(Saved data entries)
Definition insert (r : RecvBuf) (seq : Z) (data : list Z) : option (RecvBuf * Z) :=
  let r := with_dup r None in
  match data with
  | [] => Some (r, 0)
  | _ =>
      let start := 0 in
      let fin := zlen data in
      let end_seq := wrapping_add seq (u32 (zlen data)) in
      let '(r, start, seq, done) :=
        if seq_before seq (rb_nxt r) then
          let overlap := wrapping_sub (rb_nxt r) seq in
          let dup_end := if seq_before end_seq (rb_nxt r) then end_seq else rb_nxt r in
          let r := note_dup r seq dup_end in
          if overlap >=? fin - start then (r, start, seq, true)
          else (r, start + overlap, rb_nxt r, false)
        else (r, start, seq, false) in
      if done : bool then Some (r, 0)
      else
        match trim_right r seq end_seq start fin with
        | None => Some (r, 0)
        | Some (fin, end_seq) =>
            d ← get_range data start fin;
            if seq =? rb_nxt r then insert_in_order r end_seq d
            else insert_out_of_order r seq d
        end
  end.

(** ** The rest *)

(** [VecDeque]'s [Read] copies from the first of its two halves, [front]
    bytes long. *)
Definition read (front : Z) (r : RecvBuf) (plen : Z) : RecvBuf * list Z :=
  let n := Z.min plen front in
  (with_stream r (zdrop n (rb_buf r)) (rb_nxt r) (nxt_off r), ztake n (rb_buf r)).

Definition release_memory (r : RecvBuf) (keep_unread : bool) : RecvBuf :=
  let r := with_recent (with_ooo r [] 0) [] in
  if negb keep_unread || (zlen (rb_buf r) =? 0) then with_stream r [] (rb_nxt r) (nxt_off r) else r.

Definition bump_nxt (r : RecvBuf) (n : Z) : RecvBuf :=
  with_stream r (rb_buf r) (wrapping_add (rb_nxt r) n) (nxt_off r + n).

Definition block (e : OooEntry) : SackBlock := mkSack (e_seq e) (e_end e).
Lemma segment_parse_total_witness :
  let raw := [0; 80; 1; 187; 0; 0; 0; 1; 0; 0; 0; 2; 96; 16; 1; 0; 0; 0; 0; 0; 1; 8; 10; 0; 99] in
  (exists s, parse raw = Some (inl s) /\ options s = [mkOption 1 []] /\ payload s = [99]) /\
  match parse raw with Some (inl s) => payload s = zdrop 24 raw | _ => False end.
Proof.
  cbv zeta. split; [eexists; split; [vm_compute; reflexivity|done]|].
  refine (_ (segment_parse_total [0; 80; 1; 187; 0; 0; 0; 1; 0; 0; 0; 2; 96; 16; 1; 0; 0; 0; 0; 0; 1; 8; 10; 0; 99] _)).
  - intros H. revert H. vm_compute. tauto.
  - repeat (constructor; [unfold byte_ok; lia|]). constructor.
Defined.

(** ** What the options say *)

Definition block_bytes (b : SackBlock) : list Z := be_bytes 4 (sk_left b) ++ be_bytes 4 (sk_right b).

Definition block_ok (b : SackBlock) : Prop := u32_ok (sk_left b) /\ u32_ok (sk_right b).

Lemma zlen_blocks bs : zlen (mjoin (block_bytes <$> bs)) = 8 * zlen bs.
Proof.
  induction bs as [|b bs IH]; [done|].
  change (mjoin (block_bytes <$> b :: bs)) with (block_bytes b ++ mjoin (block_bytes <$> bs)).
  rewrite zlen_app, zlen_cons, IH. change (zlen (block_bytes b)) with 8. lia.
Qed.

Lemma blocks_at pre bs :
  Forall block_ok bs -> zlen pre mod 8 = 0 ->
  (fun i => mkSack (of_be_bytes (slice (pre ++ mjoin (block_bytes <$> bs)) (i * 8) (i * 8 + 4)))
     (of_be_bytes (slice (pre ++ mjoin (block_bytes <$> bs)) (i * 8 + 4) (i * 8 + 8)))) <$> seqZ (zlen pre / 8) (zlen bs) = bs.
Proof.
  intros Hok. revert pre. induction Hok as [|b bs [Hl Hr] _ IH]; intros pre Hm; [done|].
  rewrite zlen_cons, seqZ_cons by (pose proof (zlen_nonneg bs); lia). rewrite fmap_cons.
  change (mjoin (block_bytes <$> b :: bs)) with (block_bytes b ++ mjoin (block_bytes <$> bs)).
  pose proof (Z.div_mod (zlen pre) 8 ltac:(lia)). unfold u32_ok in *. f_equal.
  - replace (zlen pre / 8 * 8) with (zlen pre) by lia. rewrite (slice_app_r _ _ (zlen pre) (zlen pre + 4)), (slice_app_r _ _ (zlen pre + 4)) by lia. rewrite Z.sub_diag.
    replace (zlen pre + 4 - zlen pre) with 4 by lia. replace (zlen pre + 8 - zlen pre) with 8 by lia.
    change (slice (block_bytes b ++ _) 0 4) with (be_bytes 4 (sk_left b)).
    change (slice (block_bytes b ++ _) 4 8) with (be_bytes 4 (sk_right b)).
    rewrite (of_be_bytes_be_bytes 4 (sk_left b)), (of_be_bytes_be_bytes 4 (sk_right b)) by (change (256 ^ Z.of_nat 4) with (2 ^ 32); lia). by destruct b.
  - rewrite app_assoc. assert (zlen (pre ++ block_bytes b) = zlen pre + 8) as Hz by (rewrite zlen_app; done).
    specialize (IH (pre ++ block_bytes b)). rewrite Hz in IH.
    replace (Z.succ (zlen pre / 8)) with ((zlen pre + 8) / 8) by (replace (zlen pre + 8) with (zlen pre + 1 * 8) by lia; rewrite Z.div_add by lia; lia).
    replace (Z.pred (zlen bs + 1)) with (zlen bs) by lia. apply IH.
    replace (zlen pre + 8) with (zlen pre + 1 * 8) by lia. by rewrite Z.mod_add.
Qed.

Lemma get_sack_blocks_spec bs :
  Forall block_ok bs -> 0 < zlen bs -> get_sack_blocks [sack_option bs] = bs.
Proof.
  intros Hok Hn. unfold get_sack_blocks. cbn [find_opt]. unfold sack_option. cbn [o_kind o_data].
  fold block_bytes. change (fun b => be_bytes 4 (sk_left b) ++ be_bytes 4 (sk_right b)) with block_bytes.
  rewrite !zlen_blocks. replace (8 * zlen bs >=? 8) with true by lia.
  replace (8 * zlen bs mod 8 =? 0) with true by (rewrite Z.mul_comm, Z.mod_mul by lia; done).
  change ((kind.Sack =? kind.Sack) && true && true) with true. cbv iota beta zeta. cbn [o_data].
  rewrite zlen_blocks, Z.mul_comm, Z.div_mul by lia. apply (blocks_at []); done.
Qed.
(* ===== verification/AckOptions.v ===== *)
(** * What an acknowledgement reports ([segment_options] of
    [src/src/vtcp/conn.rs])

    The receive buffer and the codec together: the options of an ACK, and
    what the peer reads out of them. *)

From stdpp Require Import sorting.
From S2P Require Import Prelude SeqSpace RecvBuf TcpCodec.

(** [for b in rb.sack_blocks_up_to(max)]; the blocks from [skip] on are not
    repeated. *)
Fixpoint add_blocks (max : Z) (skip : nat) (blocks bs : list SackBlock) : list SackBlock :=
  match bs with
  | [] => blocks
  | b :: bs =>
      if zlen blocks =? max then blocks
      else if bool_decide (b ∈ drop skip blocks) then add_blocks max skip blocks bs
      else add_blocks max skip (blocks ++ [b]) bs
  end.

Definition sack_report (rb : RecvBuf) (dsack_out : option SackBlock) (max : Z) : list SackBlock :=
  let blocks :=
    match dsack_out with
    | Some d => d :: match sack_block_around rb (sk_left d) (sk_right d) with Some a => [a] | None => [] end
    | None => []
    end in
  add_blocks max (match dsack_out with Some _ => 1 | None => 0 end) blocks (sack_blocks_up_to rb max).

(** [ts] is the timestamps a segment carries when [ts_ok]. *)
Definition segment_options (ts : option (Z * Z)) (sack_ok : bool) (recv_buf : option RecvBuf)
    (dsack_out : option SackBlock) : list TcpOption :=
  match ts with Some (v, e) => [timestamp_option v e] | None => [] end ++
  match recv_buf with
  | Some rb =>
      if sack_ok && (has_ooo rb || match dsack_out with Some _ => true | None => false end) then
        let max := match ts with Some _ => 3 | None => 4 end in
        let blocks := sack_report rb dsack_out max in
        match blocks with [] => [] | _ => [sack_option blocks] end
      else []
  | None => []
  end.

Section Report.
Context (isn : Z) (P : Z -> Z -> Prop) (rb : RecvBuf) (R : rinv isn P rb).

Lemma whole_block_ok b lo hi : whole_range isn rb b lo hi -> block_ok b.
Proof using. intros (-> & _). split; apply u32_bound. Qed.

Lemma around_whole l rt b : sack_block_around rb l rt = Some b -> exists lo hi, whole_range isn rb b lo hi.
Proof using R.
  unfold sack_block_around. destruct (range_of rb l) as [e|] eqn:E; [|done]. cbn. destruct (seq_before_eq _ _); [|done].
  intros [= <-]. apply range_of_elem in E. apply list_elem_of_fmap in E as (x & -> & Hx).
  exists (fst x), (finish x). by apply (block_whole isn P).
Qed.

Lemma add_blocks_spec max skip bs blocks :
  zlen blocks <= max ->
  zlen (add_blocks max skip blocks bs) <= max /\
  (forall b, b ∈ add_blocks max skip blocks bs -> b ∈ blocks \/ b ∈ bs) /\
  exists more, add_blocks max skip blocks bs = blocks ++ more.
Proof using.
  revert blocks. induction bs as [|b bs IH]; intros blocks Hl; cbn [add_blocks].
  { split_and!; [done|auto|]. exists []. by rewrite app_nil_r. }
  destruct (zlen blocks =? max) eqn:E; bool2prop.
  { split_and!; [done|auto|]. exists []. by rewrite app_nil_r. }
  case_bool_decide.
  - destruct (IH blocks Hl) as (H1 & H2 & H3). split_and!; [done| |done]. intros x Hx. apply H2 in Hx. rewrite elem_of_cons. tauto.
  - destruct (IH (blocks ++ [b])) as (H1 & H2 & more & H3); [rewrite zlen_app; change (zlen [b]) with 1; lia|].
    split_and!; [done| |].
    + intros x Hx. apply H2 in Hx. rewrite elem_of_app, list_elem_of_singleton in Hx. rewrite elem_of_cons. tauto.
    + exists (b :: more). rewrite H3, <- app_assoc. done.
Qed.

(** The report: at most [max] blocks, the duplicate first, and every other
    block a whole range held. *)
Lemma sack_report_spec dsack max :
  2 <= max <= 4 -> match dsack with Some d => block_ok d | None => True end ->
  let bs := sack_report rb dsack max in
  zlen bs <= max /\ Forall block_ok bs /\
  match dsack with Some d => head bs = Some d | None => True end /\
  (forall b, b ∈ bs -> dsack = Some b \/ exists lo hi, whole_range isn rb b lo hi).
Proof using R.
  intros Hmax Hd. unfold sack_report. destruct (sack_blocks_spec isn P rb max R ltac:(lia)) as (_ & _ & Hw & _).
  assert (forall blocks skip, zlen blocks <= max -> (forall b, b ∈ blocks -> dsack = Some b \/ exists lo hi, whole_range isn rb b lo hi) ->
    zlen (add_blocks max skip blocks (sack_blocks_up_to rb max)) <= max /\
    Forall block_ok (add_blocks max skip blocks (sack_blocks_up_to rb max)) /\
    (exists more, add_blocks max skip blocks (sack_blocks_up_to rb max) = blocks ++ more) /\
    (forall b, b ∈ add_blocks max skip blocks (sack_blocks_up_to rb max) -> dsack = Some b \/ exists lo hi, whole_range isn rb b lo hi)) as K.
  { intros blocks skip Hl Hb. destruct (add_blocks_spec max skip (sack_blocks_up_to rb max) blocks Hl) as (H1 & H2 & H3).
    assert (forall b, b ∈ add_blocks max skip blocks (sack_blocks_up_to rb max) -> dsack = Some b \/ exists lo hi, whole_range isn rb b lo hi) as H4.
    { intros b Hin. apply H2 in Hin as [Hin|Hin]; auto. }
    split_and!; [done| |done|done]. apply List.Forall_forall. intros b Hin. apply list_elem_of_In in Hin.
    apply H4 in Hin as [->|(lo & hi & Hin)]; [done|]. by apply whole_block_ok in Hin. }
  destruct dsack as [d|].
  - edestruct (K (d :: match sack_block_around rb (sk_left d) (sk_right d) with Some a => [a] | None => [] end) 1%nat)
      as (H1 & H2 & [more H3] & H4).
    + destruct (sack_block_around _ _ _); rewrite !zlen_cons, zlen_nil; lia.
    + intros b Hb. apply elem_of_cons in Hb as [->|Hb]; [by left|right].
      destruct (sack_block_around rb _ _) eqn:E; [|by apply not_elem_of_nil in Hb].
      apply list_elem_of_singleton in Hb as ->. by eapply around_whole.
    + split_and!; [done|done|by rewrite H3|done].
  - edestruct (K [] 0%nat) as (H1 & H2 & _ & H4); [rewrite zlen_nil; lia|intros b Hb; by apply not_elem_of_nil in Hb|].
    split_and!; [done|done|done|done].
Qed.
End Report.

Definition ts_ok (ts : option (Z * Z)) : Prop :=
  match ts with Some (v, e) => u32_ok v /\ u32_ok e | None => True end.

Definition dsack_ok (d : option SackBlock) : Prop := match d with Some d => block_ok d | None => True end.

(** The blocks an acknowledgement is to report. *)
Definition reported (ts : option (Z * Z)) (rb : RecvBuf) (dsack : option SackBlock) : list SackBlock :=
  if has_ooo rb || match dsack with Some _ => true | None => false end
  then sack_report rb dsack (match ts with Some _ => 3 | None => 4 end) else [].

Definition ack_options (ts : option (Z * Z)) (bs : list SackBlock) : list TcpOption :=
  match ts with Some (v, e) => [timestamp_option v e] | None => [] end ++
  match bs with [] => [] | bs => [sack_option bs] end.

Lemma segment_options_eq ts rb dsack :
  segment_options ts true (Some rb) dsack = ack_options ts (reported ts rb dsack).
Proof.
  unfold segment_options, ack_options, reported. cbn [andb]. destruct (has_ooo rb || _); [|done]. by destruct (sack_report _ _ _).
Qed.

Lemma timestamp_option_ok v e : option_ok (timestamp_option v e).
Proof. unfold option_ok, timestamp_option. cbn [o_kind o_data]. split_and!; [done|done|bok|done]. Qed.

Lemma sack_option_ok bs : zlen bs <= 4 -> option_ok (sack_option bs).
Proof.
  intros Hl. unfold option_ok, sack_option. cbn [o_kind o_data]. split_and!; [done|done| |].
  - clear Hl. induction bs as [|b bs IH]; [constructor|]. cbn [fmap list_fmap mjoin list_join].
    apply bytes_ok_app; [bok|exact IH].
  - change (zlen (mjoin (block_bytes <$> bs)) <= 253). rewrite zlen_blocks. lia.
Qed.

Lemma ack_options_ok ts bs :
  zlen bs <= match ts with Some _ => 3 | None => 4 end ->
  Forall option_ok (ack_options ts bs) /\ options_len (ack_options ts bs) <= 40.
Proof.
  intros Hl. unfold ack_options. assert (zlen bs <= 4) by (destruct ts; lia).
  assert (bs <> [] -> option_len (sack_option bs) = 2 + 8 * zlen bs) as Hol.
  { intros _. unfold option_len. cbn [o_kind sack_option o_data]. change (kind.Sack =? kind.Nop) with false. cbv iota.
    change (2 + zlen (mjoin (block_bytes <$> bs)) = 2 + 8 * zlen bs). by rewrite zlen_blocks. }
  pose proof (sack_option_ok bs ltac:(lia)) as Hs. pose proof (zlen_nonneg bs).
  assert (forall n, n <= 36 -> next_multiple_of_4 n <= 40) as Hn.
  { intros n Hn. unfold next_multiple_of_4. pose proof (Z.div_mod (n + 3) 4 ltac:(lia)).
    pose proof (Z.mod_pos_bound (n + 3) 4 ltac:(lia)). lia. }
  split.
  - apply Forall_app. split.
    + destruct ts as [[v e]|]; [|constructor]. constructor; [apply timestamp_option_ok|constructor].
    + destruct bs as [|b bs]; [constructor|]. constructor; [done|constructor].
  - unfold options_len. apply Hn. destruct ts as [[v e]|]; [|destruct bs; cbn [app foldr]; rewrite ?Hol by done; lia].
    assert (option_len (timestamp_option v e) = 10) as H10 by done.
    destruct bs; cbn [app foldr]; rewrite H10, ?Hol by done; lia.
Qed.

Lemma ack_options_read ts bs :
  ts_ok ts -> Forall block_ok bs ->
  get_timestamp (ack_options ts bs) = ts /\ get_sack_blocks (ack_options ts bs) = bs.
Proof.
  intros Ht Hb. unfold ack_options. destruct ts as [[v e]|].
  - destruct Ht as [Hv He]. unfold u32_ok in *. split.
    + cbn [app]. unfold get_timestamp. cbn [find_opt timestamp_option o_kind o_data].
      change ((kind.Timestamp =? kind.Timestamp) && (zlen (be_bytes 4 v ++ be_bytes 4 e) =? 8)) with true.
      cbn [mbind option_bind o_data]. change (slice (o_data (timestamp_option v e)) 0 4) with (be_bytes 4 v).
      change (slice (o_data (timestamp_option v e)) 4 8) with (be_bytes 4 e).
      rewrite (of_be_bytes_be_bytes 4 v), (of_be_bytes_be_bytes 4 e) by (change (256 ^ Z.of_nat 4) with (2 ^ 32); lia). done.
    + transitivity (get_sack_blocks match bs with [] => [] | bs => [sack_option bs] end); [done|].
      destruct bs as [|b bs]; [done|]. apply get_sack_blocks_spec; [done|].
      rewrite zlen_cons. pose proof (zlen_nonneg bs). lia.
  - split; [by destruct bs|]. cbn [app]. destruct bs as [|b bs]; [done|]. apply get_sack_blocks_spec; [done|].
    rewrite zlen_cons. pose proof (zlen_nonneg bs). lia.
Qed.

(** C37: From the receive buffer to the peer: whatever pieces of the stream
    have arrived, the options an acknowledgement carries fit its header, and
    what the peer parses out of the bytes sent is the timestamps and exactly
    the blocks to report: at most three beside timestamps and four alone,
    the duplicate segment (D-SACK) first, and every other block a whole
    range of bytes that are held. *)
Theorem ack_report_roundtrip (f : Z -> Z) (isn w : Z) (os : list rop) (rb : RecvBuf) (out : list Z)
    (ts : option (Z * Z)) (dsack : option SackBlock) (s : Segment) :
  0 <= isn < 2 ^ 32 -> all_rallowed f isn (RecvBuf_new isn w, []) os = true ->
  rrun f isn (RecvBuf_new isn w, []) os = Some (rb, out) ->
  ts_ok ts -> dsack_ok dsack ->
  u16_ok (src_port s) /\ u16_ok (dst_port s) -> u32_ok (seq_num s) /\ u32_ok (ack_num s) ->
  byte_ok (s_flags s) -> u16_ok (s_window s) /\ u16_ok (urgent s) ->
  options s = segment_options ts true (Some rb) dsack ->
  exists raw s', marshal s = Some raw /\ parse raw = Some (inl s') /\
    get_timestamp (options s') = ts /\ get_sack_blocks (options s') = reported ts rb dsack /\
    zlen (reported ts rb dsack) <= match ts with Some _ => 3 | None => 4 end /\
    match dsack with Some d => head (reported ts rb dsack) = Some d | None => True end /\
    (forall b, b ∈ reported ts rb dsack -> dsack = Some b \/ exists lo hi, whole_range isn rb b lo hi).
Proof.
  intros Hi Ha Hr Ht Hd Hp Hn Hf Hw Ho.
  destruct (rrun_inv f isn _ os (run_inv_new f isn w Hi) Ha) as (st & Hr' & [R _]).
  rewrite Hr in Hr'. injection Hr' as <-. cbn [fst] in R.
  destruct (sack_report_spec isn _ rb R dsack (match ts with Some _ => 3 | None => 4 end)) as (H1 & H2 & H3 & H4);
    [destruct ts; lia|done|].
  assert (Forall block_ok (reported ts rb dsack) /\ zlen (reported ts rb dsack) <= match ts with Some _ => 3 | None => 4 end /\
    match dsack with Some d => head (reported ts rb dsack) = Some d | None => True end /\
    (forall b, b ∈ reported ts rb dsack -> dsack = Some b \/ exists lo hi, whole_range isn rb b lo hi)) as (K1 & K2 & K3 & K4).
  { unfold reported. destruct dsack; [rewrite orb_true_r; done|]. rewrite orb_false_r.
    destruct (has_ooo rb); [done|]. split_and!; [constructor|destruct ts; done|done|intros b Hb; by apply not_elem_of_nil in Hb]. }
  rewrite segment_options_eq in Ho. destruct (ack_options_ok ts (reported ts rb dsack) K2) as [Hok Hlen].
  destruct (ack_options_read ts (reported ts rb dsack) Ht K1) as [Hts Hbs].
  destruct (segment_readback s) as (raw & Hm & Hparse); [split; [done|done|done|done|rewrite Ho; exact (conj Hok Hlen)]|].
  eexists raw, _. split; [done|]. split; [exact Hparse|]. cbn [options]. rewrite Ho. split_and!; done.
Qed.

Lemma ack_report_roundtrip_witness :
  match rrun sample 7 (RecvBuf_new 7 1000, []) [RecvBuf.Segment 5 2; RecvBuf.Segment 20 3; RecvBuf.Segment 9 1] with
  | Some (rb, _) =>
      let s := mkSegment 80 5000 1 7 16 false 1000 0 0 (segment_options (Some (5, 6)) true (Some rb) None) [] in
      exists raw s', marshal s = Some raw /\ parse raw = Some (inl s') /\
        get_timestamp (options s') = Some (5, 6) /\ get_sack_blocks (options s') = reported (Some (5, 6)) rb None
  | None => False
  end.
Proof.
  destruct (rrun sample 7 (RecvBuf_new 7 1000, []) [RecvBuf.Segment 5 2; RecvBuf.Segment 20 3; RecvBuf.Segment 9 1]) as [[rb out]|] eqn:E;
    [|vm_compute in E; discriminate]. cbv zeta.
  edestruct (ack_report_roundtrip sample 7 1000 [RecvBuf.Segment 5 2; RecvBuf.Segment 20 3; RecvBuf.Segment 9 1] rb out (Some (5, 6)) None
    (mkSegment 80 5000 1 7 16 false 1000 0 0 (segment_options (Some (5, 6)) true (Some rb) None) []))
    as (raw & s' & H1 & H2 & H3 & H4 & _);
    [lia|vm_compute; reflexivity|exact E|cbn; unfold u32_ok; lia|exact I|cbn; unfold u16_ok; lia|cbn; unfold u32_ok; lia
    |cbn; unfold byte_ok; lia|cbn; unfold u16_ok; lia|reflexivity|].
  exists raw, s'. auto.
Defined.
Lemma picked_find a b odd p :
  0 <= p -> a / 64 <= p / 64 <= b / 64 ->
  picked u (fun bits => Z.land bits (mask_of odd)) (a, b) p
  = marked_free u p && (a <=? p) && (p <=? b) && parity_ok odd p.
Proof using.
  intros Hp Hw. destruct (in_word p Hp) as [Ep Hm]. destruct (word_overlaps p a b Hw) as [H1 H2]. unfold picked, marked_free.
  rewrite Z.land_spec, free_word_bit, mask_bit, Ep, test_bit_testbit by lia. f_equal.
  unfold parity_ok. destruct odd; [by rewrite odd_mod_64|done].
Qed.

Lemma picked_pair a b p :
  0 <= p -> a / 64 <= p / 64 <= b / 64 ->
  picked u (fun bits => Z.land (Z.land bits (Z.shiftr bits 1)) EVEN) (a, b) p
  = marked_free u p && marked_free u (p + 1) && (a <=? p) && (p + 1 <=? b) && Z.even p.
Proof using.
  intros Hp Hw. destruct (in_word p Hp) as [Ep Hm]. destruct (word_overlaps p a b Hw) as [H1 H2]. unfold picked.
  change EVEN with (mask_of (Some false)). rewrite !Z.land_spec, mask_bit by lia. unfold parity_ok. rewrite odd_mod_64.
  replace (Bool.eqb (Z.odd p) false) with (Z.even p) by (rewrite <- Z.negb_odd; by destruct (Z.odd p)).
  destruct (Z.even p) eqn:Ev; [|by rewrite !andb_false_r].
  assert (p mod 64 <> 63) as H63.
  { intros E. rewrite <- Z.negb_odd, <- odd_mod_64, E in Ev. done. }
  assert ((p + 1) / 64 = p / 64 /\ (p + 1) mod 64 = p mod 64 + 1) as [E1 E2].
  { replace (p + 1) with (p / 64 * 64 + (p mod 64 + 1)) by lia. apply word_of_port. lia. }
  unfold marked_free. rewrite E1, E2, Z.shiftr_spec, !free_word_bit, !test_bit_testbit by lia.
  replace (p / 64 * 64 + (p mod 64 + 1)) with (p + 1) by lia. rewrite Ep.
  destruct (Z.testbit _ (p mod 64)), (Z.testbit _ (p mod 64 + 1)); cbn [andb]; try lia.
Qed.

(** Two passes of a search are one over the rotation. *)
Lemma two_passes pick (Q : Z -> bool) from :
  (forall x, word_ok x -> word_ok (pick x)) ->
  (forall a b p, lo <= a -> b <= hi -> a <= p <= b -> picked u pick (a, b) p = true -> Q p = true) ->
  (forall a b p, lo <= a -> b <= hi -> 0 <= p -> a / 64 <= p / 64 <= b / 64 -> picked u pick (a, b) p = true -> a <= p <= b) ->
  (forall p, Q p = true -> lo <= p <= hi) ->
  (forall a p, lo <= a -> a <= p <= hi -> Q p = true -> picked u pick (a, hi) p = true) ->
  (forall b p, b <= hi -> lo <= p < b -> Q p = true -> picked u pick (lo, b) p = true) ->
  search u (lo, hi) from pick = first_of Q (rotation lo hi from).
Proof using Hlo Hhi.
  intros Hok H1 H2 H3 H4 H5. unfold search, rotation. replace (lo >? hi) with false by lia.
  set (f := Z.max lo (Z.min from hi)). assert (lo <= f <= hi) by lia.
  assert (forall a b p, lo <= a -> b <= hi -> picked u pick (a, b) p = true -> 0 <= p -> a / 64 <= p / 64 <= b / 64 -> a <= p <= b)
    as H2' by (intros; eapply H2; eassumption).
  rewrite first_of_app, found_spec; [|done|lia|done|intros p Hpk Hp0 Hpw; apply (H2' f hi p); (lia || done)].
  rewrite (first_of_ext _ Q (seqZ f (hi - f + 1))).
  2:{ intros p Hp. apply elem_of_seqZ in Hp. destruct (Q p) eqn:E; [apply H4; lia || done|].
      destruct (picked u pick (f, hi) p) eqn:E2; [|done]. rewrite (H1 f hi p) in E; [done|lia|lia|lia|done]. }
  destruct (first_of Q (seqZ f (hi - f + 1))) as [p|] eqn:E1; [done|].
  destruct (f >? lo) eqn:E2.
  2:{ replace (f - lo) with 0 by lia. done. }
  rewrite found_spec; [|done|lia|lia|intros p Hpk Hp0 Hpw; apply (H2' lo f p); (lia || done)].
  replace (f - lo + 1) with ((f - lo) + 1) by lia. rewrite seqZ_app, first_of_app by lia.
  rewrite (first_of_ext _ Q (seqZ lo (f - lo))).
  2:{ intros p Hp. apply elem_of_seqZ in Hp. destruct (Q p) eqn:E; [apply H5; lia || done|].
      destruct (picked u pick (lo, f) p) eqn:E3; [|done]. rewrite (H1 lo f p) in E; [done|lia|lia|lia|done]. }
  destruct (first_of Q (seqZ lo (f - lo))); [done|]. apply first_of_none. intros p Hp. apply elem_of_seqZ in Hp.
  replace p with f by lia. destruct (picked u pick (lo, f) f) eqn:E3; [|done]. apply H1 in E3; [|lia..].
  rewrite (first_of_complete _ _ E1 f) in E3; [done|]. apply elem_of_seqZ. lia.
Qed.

WHAT IS NEEDED:
Your answer must consist solely of the lines from the top of the entries above through the line containing "if seq_before seq (rb_nxt r) then", copied exactly, both ends included.

TASK OUTPUT:
Definition insert (r : RecvBuf) (seq : Z) (data : list Z) : option (RecvBuf * Z) :=
  let r := with_dup r None in
  match data with
  | [] => Some (r, 0)
  | _ =>
      let start := 0 in
      let fin := zlen data in
      let end_seq := wrapping_add seq (u32 (zlen data)) in
      let '(r, start, seq, done) :=
        if seq_before seq (rb_nxt r) then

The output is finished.